それはVRIOというフレームワークを使うとわかります。(Value、Rarity、Inimitability、Organizationの頭文字を取ったものです)
1.顧客にとって価値があるか? (Value)
2.希少か? (Rarity)
3.真似されにくいか? (Inimitability)
4.組織体制は適切か? (Organization)
で、強みをチェックするのですね。
全て「×」:これは「弱み」です。
1だけ「〇」で他が「×」:顧客にとって意味がある「強み」ですが、他社と差別化できていません。
1と2が「〇」で他が「×」:固有の強みで差別化できますが、すぐに他社に追いつかれます。

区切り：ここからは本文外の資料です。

Lemma snap_up_ge v inc r : wide dc -> snap_to v inc ROUND_UP = Ok r -> (0 <= val v)%Q ->
  (val v * (98 # 100) <= val r)%Q.
Proof.
  intros Hw (Hi & q & n & Hq & Hn & _ & Hr)%snap_to_spec Hv. pose proof prec_pos as Hp.
  assert (Hq0 : (0 <= val v / val inc)%Q) by (apply Qle_shift_div_l; lra).
  destruct (rounds_percent _ _ Hw Hq Hq0) as [Hqb _].
  pose proof (rounds_nonneg _ _ Hp Hq Hq0) as Hqn.
  destruct (Hn Hqn) as [Hn1 _].
  assert (Hm0 : (0 <= inject_Z n * val inc)%Q) by (apply Qmult_le_0_compat; lra).
  destruct (rounds_percent _ _ Hw Hr Hm0) as [Hrb _].
  pose proof (Qdiv_mul (val v) (val inc) Hi) as Hd. set (w := (val v / val inc)%Q) in *.
  assert (w * (99 # 100) * val inc <= inject_Z n * val inc)%Q by (apply Qmult_le_compat_r; lra).
  lra.
Qed.

Lemma buffer_factors : wide dc ->
  (val (d1 - PROTECTIVE_STOP_LIMIT_BUFFER)%dec == 19 # 20)%Q ∧
  (val (d1 + PROTECTIVE_STOP_LIMIT_BUFFER)%dec == 21 # 20)%Q.
Proof.
  intros Hw. unfold wide in Hw.
  assert (10 ^ 28 <= 10 ^ prec) as Hpow by (apply Z.pow_le_mono_r; lia).
  pose proof (sub_rounds d1 PROTECTIVE_STOP_LIMIT_BUFFER) as Hs.
  pose proof (add_rounds d1 PROTECTIVE_STOP_LIMIT_BUFFER) as Ha.
  split.
  - rewrite (rounds_exact _ _ Hs); [done|]. exists 95, (-2). split; [lia|done].
  - rewrite (rounds_exact _ _ Ha); [done|]. exists 105, (-2). split; [lia|done].
Qed.

(** The limit of a live stop-only exit never crosses back over its trigger: a sell limit is
    strictly below the stop (and not negative), a buy limit strictly above it, after every
    rounding of the multiplication, the division and the snap. *)
Lemma protective_limit_through_stop (side : OrderSide) (stop inc limit : decimal) :
  wide dc -> (0 < val stop)%Q -> protective_stop_limit_price side stop inc = Ok limit ->
  match side with
  | SELL => (0 <= val limit ∧ val limit < val stop)%Q
  | BUY => (val stop < val limit)%Q
  end.
Proof.
  intros Hw Hs. pose proof (buffer_factors Hw) as [H19 H21].
  destruct side; cbn [protective_stop_limit_price _snap]; intros Hp.
  - pose proof (mul_rounds stop (d1 + PROTECTIVE_STOP_LIMIT_BUFFER)%dec) as Hm. rewrite H21 in Hm.
    destruct (rounds_percent _ _ Hw Hm ltac:(lra)) as [Hlo _].
    pose proof (snap_up_ge _ _ _ Hw Hp ltac:(lra)). lra.
  - pose proof (mul_rounds stop (d1 - PROTECTIVE_STOP_LIMIT_BUFFER)%dec) as Hm. rewrite H19 in Hm.
    destruct (rounds_percent _ _ Hw Hm ltac:(lra)) as [Hlo Hhi].
    pose proof (snap_down_le _ _ _ Hw Hp ltac:(lra)). lra.
Qed.

(** ** The geometry contract *)

(** [entry] is a price the venue can quote: on the increment grid when there is one. *)
Definition quotable (price_increment : option decimal) (entry : decimal) : Prop :=
  representable prec (val entry) ∧
  match price_increment with
  | None => True
  | Some inc => ∃ m, Z.abs m <= 10 ^ prec ∧ (val entry == inject_Z m * val inc)%Q
  end.

(** Snapping down a price below a quotable one cannot pass it. *)
Lemma snap_down_cap v inc entry r : quotable inc entry -> (0 < val entry)%Q ->
  (val v <= val entry)%Q -> _snap v inc ROUND_DOWN = Ok r -> (val r <= val entry)%Q.
Proof.
  intros [Hrep Hgrid] He Hv. destruct inc as [inc|]; cbn [_snap]; [|by intros [= <-]].
  intros (Hi & q & n & Hq & Hn & _ & Hr)%snap_to_spec. destruct Hgrid as (m & Hm & Hem).
  assert (Hqm : (val q <= inject_Z m)%Q).
  { eapply rounds_le; [exact Hq|by apply representable_Z|]. apply Qle_shift_div_r; [done|]. lra. }
  assert (Hm0 : (0 < inject_Z m)%Q) by (apply (Qmult_lt_r _ _ (val inc)); [done|lra]).
  assert (Hnm : (inject_Z n <= inject_Z m)%Q).
  { destruct Hn as [H1 H2]. destruct (Qlt_le_dec (val q) 0); [|pose proof (H1 ltac:(done)); lra].
    pose proof (H2 ltac:(lra)). lra. }
  eapply rounds_le; [exact Hr|done|]. rewrite Hem. apply Qmult_le_compat_r; lra.
Qed.

(** What [entry_levels] promises about accepted levels: the stop protects the position (it is
    never on the profit side of the entry and never free), a long's target is a profit, a
    short's target is a positive price that is not a loss. *)
Definition protective_levels (side : PositionSide) (entry : decimal) (levels : EntryLevels) : Prop :=
  match side with
  | LONG => (0 < val (stop_price levels) ∧ val (stop_price levels) <= val entry)%Q ∧
            ∀ target, target_price levels = Some target -> (val entry < val target)%Q
  | SHORT => (val entry < val (stop_price levels))%Q ∧
             ∀ target, target_price levels = Some target ->
               (0 < val target ∧ val target <= val entry)%Q
  end.

(** Every pair of levels [entry_levels] accepts is protective, with and without a venue
    increment, whatever the roundings did. *)
Lemma entry_levels_protective side entry dist multiple inc levels :
  quotable inc entry ->
  (∀ m, multiple = Some m -> (0 <= val m)%Q) ->
  entry_levels side entry dist multiple inc = Ok (Sized levels) ->
  protective_levels side entry levels.
Proof.
  intros Hq Hm. unfold entry_levels. pose proof prec_pos as Hp.
  destruct (entry <=? d0)%dec eqn:He; [done|]. destruct (dist <=? d0)%dec eqn:Hd; [done|].
  dec_cmp. change (val d0) with 0%Q in *. destruct Hq as [Hrep Hgrid].
  destruct side.
  - intros (stop & Hs & Hk)%bind_Ok. destruct (stop <=? d0)%dec eqn:H0; [done|]. dec_cmp.
    change (val d0) with 0%Q in *.
    assert (Hcap : (val stop <= val entry)%Q).
    { eapply snap_down_cap; [by split| |..|exact Hs]; [done|].
      eapply rounds_le; [apply sub_rounds|done|lra]. }
    destruct multiple as [m|]; [|injection Hk as <-; by split].
    apply bind_Ok in Hk as (target & Ht & Hk).
    destruct (target <=? entry)%dec eqn:Hte; [done|]. injection Hk as <-. dec_cmp.
    split; [done|]. by intros ? [= <-].
  - intros (stop & Hs & (target & Ht & Hk)%bind_Ok)%bind_Ok.
    destruct target as [target|]; [|done]. destruct (stop <=? entry)%dec eqn:H0; [done|].
    injection Hk as <-. dec_cmp. split; [done|]. cbn [target_price]. intros t ->.
    destruct multiple as [m|]; [|done]. apply bind_Ok in Ht as (x & Hx & Ht).
    destruct (x <=? d0)%dec eqn:Hx0; [done|]. injection Ht as ->. dec_cmp. split; [done|].
    eapply snap_down_cap; [by split| |..|exact Hx]; [done|].
    eapply rounds_le; [apply sub_rounds|done|].
    assert (0 <= val (dist * m)%dec)%Q; [|lra].
    refine (rounds_nonneg _ _ Hp (mul_rounds dist m) _). apply Qmult_le_0_compat; [lra|by apply Hm].
Qed.

(** Without a venue increment the geometry never raises. *)
Lemma entry_levels_total side entry dist multiple : is_ok (entry_levels side entry dist multiple None).
Proof.
  unfold entry_levels, is_ok. destruct (_ <=? _)%dec; [by eexists|]. destruct (dist <=? _)%dec; [by eexists|].
  destruct side; cbn; [destruct (_ <=? d0)%dec; [by eexists|]|]; destruct multiple; cbn;
    repeat case_match; cbn; eauto; by eexists.
Qed.

End SnapFacts.

(** ** Snapping of short levels *)

(** The doc comment of [entry_levels] says the stop is snapped away from entry and the target
    toward it. For a short the code does the reverse: at entry 100 and increment 1, a stop
    distance of 1.4 rests the stop at 101 (closer than 101.4), and the target asked at 98.6
    rests at 98 (further away). *)
Lemma short_levels_snap_reversed :
  @entry_levels default_context SHORT (of_Z 100) (Dec 14 (-1)) (Some d1) (Some d1) =
    Ok (Sized {| stop_price := of_Z 101; target_price := Some (of_Z 98) |}).
Proof. vm_compute. reflexivity. Qed.

(** The bar bucket of a fill is the bar that contains it: its start is a multiple of the
    interval and the fill lies in the half-open bar. *)
Lemma entry_bar_bucket_contains fill_time timeframe bucket interval :
  parse_candle_interval timeframe = Ok interval ->
  entry_bar_bucket fill_time timeframe = Ok bucket ->
  (duration interval | bucket) ∧ bucket <= fill_time < bucket + duration interval.
Proof.
  intros Hi. unfold entry_bar_bucket. rewrite Hi. cbn [mbind result_bind].
  rewrite align_closed_end_spec. cbn [mbind result_bind]. intros [= <-].
  pose proof (duration_pos interval) as Hd. rewrite truncate_minute.
  assert (Hk : duration interval = duration interval / minute * minute) by (by destruct interval).
  set (k := duration interval / minute) in *. assert (Hk0 : 0 < k) by (by destruct interval).
  assert (Hb : fill_time / minute * minute / duration interval = fill_time / duration interval).
  { rewrite Hk, (Z.mul_comm k), <- !Z.div_div, Z.div_mul by (done || lia). done. }
  replace (fill_time / minute * minute + duration interval)
    with (fill_time / minute * minute + 1 * duration interval) by lia.
  rewrite Z.div_add, Hb by lia. set (b := fill_time / duration interval).
  replace ((b + 1) * duration interval - duration interval) with (b * duration interval) by lia.
  split; [by exists b|]. pose proof (Z.div_mod fill_time (duration interval) ltac:(lia)).
  pose proof (Z.mod_pos_bound fill_time (duration interval) Hd). fold b in H. lia.
Qed.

1,2,3が「〇」:持続可能で固有の強みになります。
ただ、4が「×」、つまり組織的な取り組みがないと、限定的な強みに留まります。たとえばゼロックスはPARCで革新的技術を生み出しましたが、それを製品化し販売する組織構造がありませんでした。結局、製品化したのは他社でした。
1,2,3,4が全て「〇」:非常に大きな強みになります。たとえばアマゾンは、大規模ネット販売という独自の強みを組織全体で活かし、さらに継続的に利益を削って大規模投資を続けることで差別化を続けています。

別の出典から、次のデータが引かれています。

(* ===== verification/IndicatorSpec.v ===== *)
(** * IndicatorSpec: declared indicators ([strategies/schema/indicator_*.py])

    The registry of indicator kinds, their parameter blocks and output series, the validators
    an indicator declaration passes, and the minimum warmup of every kind. Periods are
    naturals (every period field is bounded below by the schema); a text-valued parameter is
    the decimal its text denotes. A validator is a [result unit]: [Ok tt] accepts. *)

From S2P Require Import Prelude Decimals.

Open Scope nat_scope.

Inductive IndicatorKind :=
  | EMA | SMA | RSI | ATR | VOLUME_SMA | HIGHEST | LOWEST | STDEV | ROC | WILLIAMS_R | CCI
  | IDENTITY | CONSTANT | WMA | MOMENTUM | MFI | MACD | BOLLINGER | STDEV_SAMPLE | STOCHASTIC
  | ADX | DEMA | TEMA | HMA | KAMA | VWMA | SUPERTREND | PARABOLIC_SAR | AROON | ICHIMOKU
  | VORTEX | LINEAR_REGRESSION | TRIX | STOCHASTIC_RSI | PPO | ULTIMATE_OSCILLATOR
  | AWESOME_OSCILLATOR | CMO | TSI | KELTNER | DONCHIAN | BOLLINGER_PERCENT_B
  | BOLLINGER_BANDWIDTH | NATR | CHOPPINESS | HISTORICAL_VOLATILITY | OBV | CMF
  | ACCUMULATION_DISTRIBUTION | VWAP | FORCE_INDEX | ZSCORE | PERCENT_RANK.

(** [kind.value] *)
Definition kind_value (kind : IndicatorKind) : string :=
  match kind with
  | EMA => "ema"
  | SMA => "sma"
  | RSI => "rsi"
  | ATR => "atr"
  | VOLUME_SMA => "volume_sma"
  | HIGHEST => "highest"
  | LOWEST => "lowest"
  | STDEV => "stdev"
  | ROC => "roc"
  | WILLIAMS_R => "williams_r"
  | CCI => "cci"
  | IDENTITY => "identity"
  | CONSTANT => "constant"
  | WMA => "wma"
  | MOMENTUM => "momentum"
  | MFI => "mfi"
  | MACD => "macd"
  | BOLLINGER => "bollinger"
  | STDEV_SAMPLE => "stdev_sample"
  | STOCHASTIC => "stochastic"
  | ADX => "adx"
  | DEMA => "dema"
  | TEMA => "tema"
  | HMA => "hma"
  | KAMA => "kama"
  | VWMA => "vwma"
  | SUPERTREND => "supertrend"
  | PARABOLIC_SAR => "parabolic_sar"
  | AROON => "aroon"
  | ICHIMOKU => "ichimoku"
  | VORTEX => "vortex"
  | LINEAR_REGRESSION => "linear_regression"
  | TRIX => "trix"
  | STOCHASTIC_RSI => "stochastic_rsi"
  | PPO => "ppo"
  | ULTIMATE_OSCILLATOR => "ultimate_oscillator"
  | AWESOME_OSCILLATOR => "awesome_oscillator"
  | CMO => "cmo"
  | TSI => "tsi"
  | KELTNER => "keltner"
  | DONCHIAN => "donchian"
  | BOLLINGER_PERCENT_B => "bollinger_percent_b"
  | BOLLINGER_BANDWIDTH => "bollinger_bandwidth"
  | NATR => "natr"
  | CHOPPINESS => "choppiness"
  | HISTORICAL_VOLATILITY => "historical_volatility"
  | OBV => "obv"
  | CMF => "cmf"
  | ACCUMULATION_DISTRIBUTION => "accumulation_distribution"
  | VWAP => "vwap"
  | FORCE_INDEX => "force_index"
  | ZSCORE => "zscore"
  | PERCENT_RANK => "percent_rank"
  end.

#[global] Instance IndicatorKind_eq_dec : EqDecision IndicatorKind.
Proof. solve_decision. Defined.

(** The union of the parameter models; one constructor per class. *)
Inductive IndicatorParameterBlock :=
  | IndicatorParameters (period : nat)
  | MacdIndicatorParameters (fast_period slow_period signal_period : nat)
  | BollingerIndicatorParameters (period : nat) (stdev_multiplier : decimal)
  | StochasticIndicatorParameters (k_period d_period : nat)
  | ConstantIndicatorParameters (value : decimal)
  | EmptyIndicatorParameters
  | KamaIndicatorParameters (period fast_period slow_period : nat)
  | SupertrendIndicatorParameters (period : nat) (multiplier : decimal)
  | ParabolicSarIndicatorParameters (step max_step : decimal)
  | IchimokuIndicatorParameters (tenkan_period kijun_period senkou_b_period : nat)
  | StochasticRsiIndicatorParameters (rsi_period stoch_period k_period d_period : nat)
  | UltimateOscillatorIndicatorParameters (short_period medium_period long_period : nat)
  | AwesomeOscillatorIndicatorParameters (fast_period slow_period : nat)
  | TsiIndicatorParameters (long_period short_period signal_period : nat)
  | KeltnerIndicatorParameters (period atr_period : nat) (multiplier : decimal)
  | HistoricalVolatilityIndicatorParameters (period : nat) (annualization_periods : Z)
  | SignalLineIndicatorParameters (signal_period : nat).

(** [Field(ge=low, le=high)] *)
Definition in_range (low high n : nat) : bool := (low <=? n) && (n <=? high).

Definition _require_band_multiplier (value : decimal) : bool :=
  ((d0 <? value) && (value <=? of_Z 10))%dec.

(** Field bounds and model validators of every parameter class. *)
Definition valid_parameters (p : IndicatorParameterBlock) : bool :=
  match p with
  | IndicatorParameters period => in_range 2 500 period
  | MacdIndicatorParameters fast slow signal =>
      in_range 2 500 fast && in_range 2 500 slow && in_range 2 500 signal && (fast <? slow)
  | BollingerIndicatorParameters period m => in_range 2 500 period && _require_band_multiplier m
  | StochasticIndicatorParameters k d => in_range 2 100 k && in_range 2 500 d
  | ConstantIndicatorParameters _ => true
  | EmptyIndicatorParameters => true
  | KamaIndicatorParameters period fast slow =>
      in_range 2 100 period && in_range 2 100 fast && in_range 2 500 slow && (fast <? slow)
  | SupertrendIndicatorParameters period m => in_range 2 100 period && _require_band_multiplier m
  | ParabolicSarIndicatorParameters step max_step =>
      ((d0 <? step) && (max_step <=? d1) && (step <=? max_step))%dec
  | IchimokuIndicatorParameters t k s =>
      in_range 2 500 t && in_range 2 500 k && in_range 2 500 s && (t <? k) && (k <? s)
  | StochasticRsiIndicatorParameters r s k d =>
      in_range 2 100 r && in_range 2 100 s && in_range 1 100 k && in_range 1 100 d
  | UltimateOscillatorIndicatorParameters s m l =>
      in_range 2 100 s && in_range 2 100 m && in_range 2 100 l && (s <? m) && (m <? l)
  | AwesomeOscillatorIndicatorParameters fast slow =>
      in_range 2 500 fast && in_range 2 500 slow && (fast <? slow)
  | TsiIndicatorParameters long short signal =>
      in_range 2 500 long && in_range 2 500 short && in_range 2 500 signal && (short <? long)
  | KeltnerIndicatorParameters period atr m =>
      in_range 2 500 period && in_range 2 100 atr && _require_band_multiplier m
  | HistoricalVolatilityIndicatorParameters period a => in_range 2 500 period && (1 <=? a)%Z && (a <=? 525600)%Z
  | SignalLineIndicatorParameters signal => in_range 2 500 signal
  end.
(* ===== verification/Calculations.v ===== *)
(** * Calculations: oscillators, channels and bands

    The momentum and volatility calculations of [evaluation/indicator_math]. *)

From S2P Require Import Prelude Decimals Market IndicatorSpec Series DecimalFunctions IndicatorMath.

(** * Momentum and volume indicators ([evaluation/indicator_math/])

    [momentum.py] and [volume.py]. A division whose denominator is zero is avoided the way
    the code avoids it: the bar is undefined, or the code's substitute value is used. *)

Open Scope nat_scope.

(** [pairwise(items)] *)
Definition pairwise {A} (l : list A) : list (A * A) := zip l (tail l).

(** [[None] if items else []], then the values of the bars after the first. *)
Definition after_first {A B} (items : list A) (rest : list (option B)) : list (option B) :=
  match items with [] => [] | _ => None :: rest end.

(** One value per consecutive pair. *)
Definition changes_of {A B} (f : A → A → option B) (l : list A) : list (option B) :=
  after_first l (map (λ p, f p.1 p.2) (pairwise l)).

Section Math.
Context {dc : DecimalContext}.

Definition hundred : decimal := of_nat 100.

(** ** momentum.py *)

Definition _FLAT_RSI_RANGE : decimal := Dec 1 (-30).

バリュープロポジションを考える出発点は、自社の強みを徹底的に考え抜くことです。
私自身も経験がありますが、実は社内にいると「自社の強み」は当たり前になってしまい、自分たちは過小評価してしまうことも多いのです。(逆に過大評価してしまうこともなきにしもあらずです)
一方で、既に世の中にある考え方を活用してみると、答えが見つかることも多いのですね。
ちなみに、このVRIOという考え方は、この本のp.250-290に書かれています。